Trazendo a questão para os dias de hoje, é de se perguntar: quem afinal pode-se enquadrar como seguidor dessa filosofia lunática?

Entrego a resposta a Winston Churchill, o estadista britânico a quem muitos consideram como responsável pela derrocada do nazismo. Para ele o fanático “é aquele que não quer mudar de ideia nem de assunto”.

Melhor definição impossível. O fanático fecha com o líder e por ele morre, se possível, ainda que aquele a quem proclama como farol perpetre as maiores atrocidades. Tem cérebro, mas não o utiliza, reduzido a simples peça decorativa no ambiente da cabeça. Deixa-se programar para agir como robô. Pega as ideias que lhe são ditadas e as passa adiante, como imperativo de verdade.

Como não pensa, tudo o que soa racional, ou que exija um mínimo de reflexão, descarta como se fora matéria podre.
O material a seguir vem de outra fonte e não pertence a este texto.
(* ===== verification/StreamGuarantees.v ===== *)
(** * Provider streams: guarantees

    What the reader of a stream may rely on at every await of the bridge, whatever the
    other tasks, the store and the channel do; before that, the parts without tasks: the
    fragments of a text, the history of a request, the registry and the command that starts
    a stream. *)

From stdpp Require Import gmap.
From S2P Require Import Prelude Bytes Utf8 Json ProviderConfig ProviderCompile ProviderCompileFacts RuntimeError ChatModel ChatStore ChatInvariant ChatHistory ChatGuarantees Faults StreamBridge StreamFacts.

(** ** Fragments of a text *)

Lemma utf8_valid_drop s n : utf8_valid s -> is_char_boundary s n = true -> utf8_valid (drop n s).
Proof.
  rewrite utf8_valid_encode. intros (cs & Hcs & ->). revert n. induction Hcs as [|c cs Hc Hcs IH]; intros n Hn.
  { unfold utf8_encode; simpl. rewrite drop_nil. by eexists. }
  destruct n as [|n]; [rewrite drop_0, utf8_valid_encode; by eexists; split; [constructor|]|].
  rewrite utf8_encode_cons in *. destruct (encode_char_boundary c Hc) as (b0 & rest & He & _ & Hrest).
  destruct (decide (length (utf8_encode_char c) <= S n)%nat) as [Hle|Hlt].
  - rewrite drop_app_ge by done. apply IH. revert Hn. unfold is_char_boundary. rewrite lookup_app_r, length_app by done.
    destruct (S n - length (utf8_encode_char c))%nat eqn:Hsub; [done|].
    destruct (utf8_encode cs !! _); [done|]. rewrite !Nat.eqb_eq. lia.
  - exfalso. revert Hn. unfold is_char_boundary. rewrite lookup_app_l by lia. rewrite He in *. simpl in *.
    destruct (lookup_lt_is_Some_2 rest n) as [b Hb]; [lia|]. rewrite Hb. rewrite Forall_lookup in Hrest. by rewrite (Hrest _ _ Hb).
Qed.

(** The first character ends at a boundary. *)
Lemma first_char_boundary s : utf8_valid s -> s <> [] -> exists n, (1 <= n <= 4)%nat /\ (n <= length s)%nat /\ is_char_boundary s n = true.
Proof.
  rewrite utf8_valid_encode. intros ([|c cs] & Hcs & ->) Hne; [done|]. inversion_clear Hcs as [|? ? Hc Hcs']. rewrite utf8_encode_cons.
  pose proof (utf8_encode_char_length c) as Hl. exists (length (utf8_encode_char c)). split_and!; [lia|lia|rewrite length_app; lia|].
  unfold is_char_boundary. destruct (length (utf8_encode_char c)) as [|n] eqn:E; [lia|]. rewrite lookup_app_r by lia.
  replace (S n - length (utf8_encode_char c))%nat with 0%nat by lia. destruct cs as [|c' cs].
  - unfold utf8_encode. cbn [map concat]. rewrite app_nil_r, E. apply Nat.eqb_refl.
  - rewrite utf8_encode_cons. inversion_clear Hcs' as [|? ? Hc' _].
    destruct (encode_char_boundary c' Hc') as (b0 & rest & -> & Hb & _). cbn. by rewrite Hb.
Qed.

Lemma fragment_end_spec s n : utf8_valid s -> s <> [] -> (4 <= n)%nat ->
  (1 <= fragment_end s n <= n)%nat /\ (fragment_end s n <= length s)%nat /\ is_char_boundary s (fragment_end s n) = true.
Proof.
  intros Hv Hne Hn. destruct (first_char_boundary s Hv Hne) as (m & Hm & Hml & Hb). unfold fragment_end.
  destruct (floor_char_boundary_spec s (n `min` length s)) as [H1 H2].
  pose proof (floor_char_boundary_max s (n `min` length s) m ltac:(lia) Hb) as H3.
  destruct (floor_char_boundary s (n `min` length s)) as [|f]; [lia|]. split_and!; try done; lia.
Qed.

Lemma fragments_spec fuel s n : utf8_valid s -> (4 <= n)%nat -> (length s <= fuel)%nat ->
  concat (fragments fuel s n) = s /\ Forall (fun f => utf8_valid f /\ f <> [] /\ (length f <= n)%nat) (fragments fuel s n).
Proof.
  revert s. induction fuel as [|fuel IH]; intros s Hv Hn Hf; cbn [fragments].
  { by destruct s; cbn in Hf; [|lia]. }
  destruct s as [|b s0] eqn:Es; [done|]. rewrite <- Es in *. assert (Hne : s <> []) by by subst. clear Es s0 b.
  replace (is_empty s) with false by by destruct s.
  destruct (fragment_end_spec s n Hv Hne Hn) as (He & Hl & Hb). set (k := fragment_end s n) in *.
  destruct (IH (drop k s)) as [Hc Hall]; [by apply utf8_valid_drop|done|rewrite length_drop; lia|].
  cbn [concat]. rewrite Hc, take_drop. split; [done|]. constructor; [|done]. split_and!; [by apply utf8_valid_take| |rewrite length_take; lia].
  intros E%(f_equal length). rewrite length_take in E. cbn in E. lia.
Qed.

(** What is shown of a delta is the delta: its fragments are not empty, are whole characters
    of at most [MAX_DELTA_FRAGMENT_BYTES] bytes, and join to the text. *)
Theorem fragments_are_the_text text : utf8_valid text ->
  concat (split_utf8 text MAX_DELTA_FRAGMENT_BYTES) = text /\
  Forall (fun f => utf8_valid f /\ f <> [] /\ (length f <= MAX_DELTA_FRAGMENT_BYTES)%nat) (split_utf8 text MAX_DELTA_FRAGMENT_BYTES).
Proof. intros Hv. apply fragments_spec; [done|unfold MAX_DELTA_FRAGMENT_BYTES; lia|done]. Qed.

(** ** The history sent to the provider *)

(** The closed turns of a conversation, newest first. *)
Fixpoint closed_turns (fuel : nat) (newest_first : list StoredMessage) : list (StoredMessage * StoredMessage) :=
  match fuel with
  | O => []
  | S fuel' =>
      match newest_first with
      | assistant :: ((user :: older) as next) =>
          if negb (is_turn_pair user assistant) then closed_turns fuel' next
          else if is_closed user assistant then (user, assistant) :: closed_turns fuel' older
          else closed_turns fuel' older
      | _ => []
      end
  end.

Definition turn_bytes (pair : StoredMessage * StoredMessage) : Z := len (sm_text pair.1) + len (sm_text pair.2).
Definition total_bytes (pairs : list (StoredMessage * StoredMessage)) : Z := foldr (fun p acc => turn_bytes p + acc) 0 pairs.

(** As many of the newest closed turns as fit. *)
Definition fitting (max_pairs : nat) (max_bytes : Z) (turns : list (StoredMessage * StoredMessage)) (n : nat) : Prop :=
  (n <= length turns)%nat /\ (n <= max_pairs)%nat /\ total_bytes (take n turns) <= max_bytes /\
  (n = length turns \/ n = max_pairs \/ exists next, turns !! n = Some next /\ max_bytes < total_bytes (take n turns) + turn_bytes next).

Lemma fitting_cons max_pairs max_bytes p turns n : turn_bytes p <= max_bytes ->
  fitting max_pairs (max_bytes - turn_bytes p) turns n -> fitting (S max_pairs) max_bytes (p :: turns) (S n).
Proof.
  intros Hp (H1 & H2 & H3 & H4). assert (Ht : total_bytes (take (S n) (p :: turns)) = turn_bytes p + total_bytes (take n turns)) by done.
  unfold fitting. rewrite Ht. split_and!; [cbn; lia|lia|lia|].
  destruct H4 as [->|[->|(next & Hn & Hb)]]; [by left|by right; left|]. right; right. exists next. split; [done|lia].
Qed.

Lemma select_pairs_spec fuel newest max_pairs max_bytes retained acc : 0 <= retained <= max_bytes -> max_bytes <= USIZE_MAX ->
  exists n, select_pairs fuel newest max_pairs max_bytes retained acc = acc ++ take n (closed_turns fuel newest) /\
    fitting (max_pairs - length acc) (max_bytes - retained) (closed_turns fuel newest) n.
Proof.
  intros Hr Hmax. revert newest retained acc Hr. induction fuel as [|fuel IH]; intros newest retained acc Hr; cbn [select_pairs closed_turns].
  { exists 0%nat. rewrite app_nil_r. split; [done|]. unfold fitting. cbn [length firstn total_bytes foldr]. split_and!; [lia..|by left]. }
  assert (Hstop : forall turns, (max_pairs <= length acc)%nat -> fitting (max_pairs - length acc) (max_bytes - retained) turns 0).
  { intros turns Hle. unfold fitting. rewrite take_0. change (total_bytes []) with 0. split_and!; [lia..|]. right; left. lia. }
  destruct (Nat.leb_spec max_pairs (length acc)) as [Hle|Hlt].
  { exists 0%nat. rewrite take_0, app_nil_r. auto. }
  destruct newest as [|assistant [|user older]]; [exists 0%nat; rewrite app_nil_r; split; [done|]; unfold fitting; cbn [length firstn total_bytes foldr]; split_and!; [lia..|by left]..|].
  destruct (is_turn_pair user assistant); cbn [negb]; [|by apply IH].
  destruct (is_closed user assistant); cbn [negb]; [|by apply IH].
  set (p := (user, assistant)). change (len (sm_text user)) with (len (sm_text p.1)). change (len (sm_text assistant)) with (len (sm_text p.2)).
  assert (Hover : max_bytes - retained < turn_bytes p -> exists n, acc = acc ++ take n (p :: closed_turns fuel older) /\
    fitting (max_pairs - length acc) (max_bytes - retained) (p :: closed_turns fuel older) n).
  { intros Hb. exists 0%nat. rewrite app_nil_r. split; [done|]. unfold fitting. cbn [length firstn total_bytes foldr]. split_and!; [lia..|]. right; right. exists p. split; [done|]. unfold turn_bytes in Hb |- *. lia. }
  pose proof (len_nonneg (sm_text p.1)). pose proof (len_nonneg (sm_text p.2)).
  unfold checked_add. destruct (Z.leb_spec (len (sm_text p.1) + len (sm_text p.2)) USIZE_MAX); [|apply Hover; unfold turn_bytes; lia].
  destruct (Z.leb_spec (retained + (len (sm_text p.1) + len (sm_text p.2))) USIZE_MAX); [|apply Hover; unfold turn_bytes; lia].
  rewrite Z.gtb_ltb. destruct (Z.ltb_spec max_bytes (retained + (len (sm_text p.1) + len (sm_text p.2)))) as [Hb|Hb]; [apply Hover; unfold turn_bytes; lia|].
  destruct (IH older (retained + (len (sm_text p.1) + len (sm_text p.2))) (acc ++ [p])) as (n & -> & Hfit); [lia|].
  exists (S n). rewrite <- app_assoc. split; [done|]. rewrite length_app in Hfit. cbn [length] in Hfit.
  replace (max_pairs - length acc)%nat with (S (max_pairs - (length acc + 1)))%nat by lia.
  apply fitting_cons; [unfold turn_bytes; lia|]. unfold turn_bytes.
  by replace (max_bytes - retained - (len (sm_text p.1) + len (sm_text p.2))) with
    (max_bytes - (retained + (len (sm_text p.1) + len (sm_text p.2)))) by lia.
Qed.

(** C21: The history of a request is the newest closed turns of the conversation, whole and in
    order, as many as the limits on messages and bytes allow: the next older one, if any,
    would exceed a limit. *)
Theorem history_is_newest_closed_turns history max_messages max_bytes : 0 <= max_bytes <= USIZE_MAX ->
  let turns := closed_turns (length history) (reverse history) in
  exists n, select_completed_history history max_messages max_bytes = flat_map pair_messages (reverse (take n turns)) /\
    fitting (Nat.div max_messages 2) max_bytes turns n.
Proof.
  intros Hmax. unfold select_completed_history.
  destruct (select_pairs_spec (length history) (reverse history) (Nat.div max_messages 2) max_bytes 0 []) as (n & -> & Hfit); [lia|lia|].
  exists n. split; [done|]. cbn [length] in Hfit. by rewrite Nat.sub_0_r, Z.sub_0_r in Hfit.
Qed.

(** ** The registry *)

Record registry_ok (r : ProviderStreamRegistry) : Prop := {
  rg_bytes : reserved_in_flight_bytes r = PER_STREAM_IN_FLIGHT_RESERVATION_BYTES * Z.of_nat (size (registered r));
  rg_size : Z.of_nat (size (registered r)) <= MAX_ACTIVE_STREAMS;
}.

Lemma insert_new_ok owner draws generation token address r : registry_ok r ->
  registry_ok (insert_new owner draws generation token address r).1 /\
  ((exists id, id ∈ map (app (lit "provider-")) draws /\ registered r !! id = None) ->
   Z.of_nat (size (registered r)) < MAX_ACTIVE_STREAMS ->
   exists id state, (insert_new owner draws generation token address r).2 = Ok (Some (id, state)) /\ registered r !! id = None /\
     registered (insert_new owner draws generation token address r).1 = <[id := state]> (registered r)).
Proof.
  intros [Hb Hs]. unfold insert_new. rewrite Z.geb_leb. destruct (Z.leb_spec MAX_ACTIVE_STREAMS (Z.of_nat (size (registered r)))) as [Hf|Hf].
  { split; [by split|]. intros _ Hlt. lia. }
  unfold checked_add. rewrite Hb. unfold GLOBAL_IN_FLIGHT_RESERVATION_BYTES. set (B := PER_STREAM_IN_FLIGHT_RESERVATION_BYTES) in *.
  assert (HB : 0 < B) by done. assert (Hmax : B * MAX_ACTIVE_STREAMS <= USIZE_MAX) by done.
  assert (Hn : B * Z.of_nat (size (registered r)) + B <= B * MAX_ACTIVE_STREAMS) by nia.
  destruct (Z.leb_spec (B * Z.of_nat (size (registered r)) + B) USIZE_MAX); [|lia]. rewrite Z.gtb_ltb.
  destruct (Z.ltb_spec (B * MAX_ACTIVE_STREAMS) (B * Z.of_nat (size (registered r)) + B)); [lia|].
  destruct (List.find _ _) as [id|] eqn:E.
  - apply find_some in E as [_ E]. destruct (registered r !! id) eqn:Hl; [done|]. cbn [fst snd registered]. split.
    + split; cbn; rewrite map_size_insert_None by done; [lia|lia].
    + intros _ _. eauto.
  - split; [by split|]. intros (id & Hin%list_elem_of_In & Hl) _. pose proof (find_none _ _ E id Hin) as Hx. cbn in Hx. by rewrite Hl in Hx.
Qed.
Igual Hitler, que lia a primeira e a última páginas dos livros e decidia se deviam ir para a biblioteca ou para o cesto de lixo. Por ter abdicado de pensar, o fanático não consegue interpretar uma simples mensagem, por mais clara que seja. E por ser assim, descarta ler ou assistir o noticiário das grandes redes, por considerá-lo mentiroso, mas aceita receber e propagar notícias que circulam em grupos de whatsaap, a maioria sabidamente falsa, porque de fontes apócrifas ou sem registro formal.

  1. Outro dia eu compartilhei um chamamento para uma carreata em favor da abertura do comércio em São Luís e disse que aquilo configurava crime contra a saúde pública. Uma leitora comentou que a minha mensagem não tinha pé nem cabeça, afinal “que risco de contaminação uma carreata pode oferecer?” Deu vontade de dar uma resposta à altura, mas, contido, suspirei e respondi candidamente: “Leia novamente e veja se eu disse ou insinuei isso”. Ou seja: o fanático é aquele que já morreu e nem se deu conta.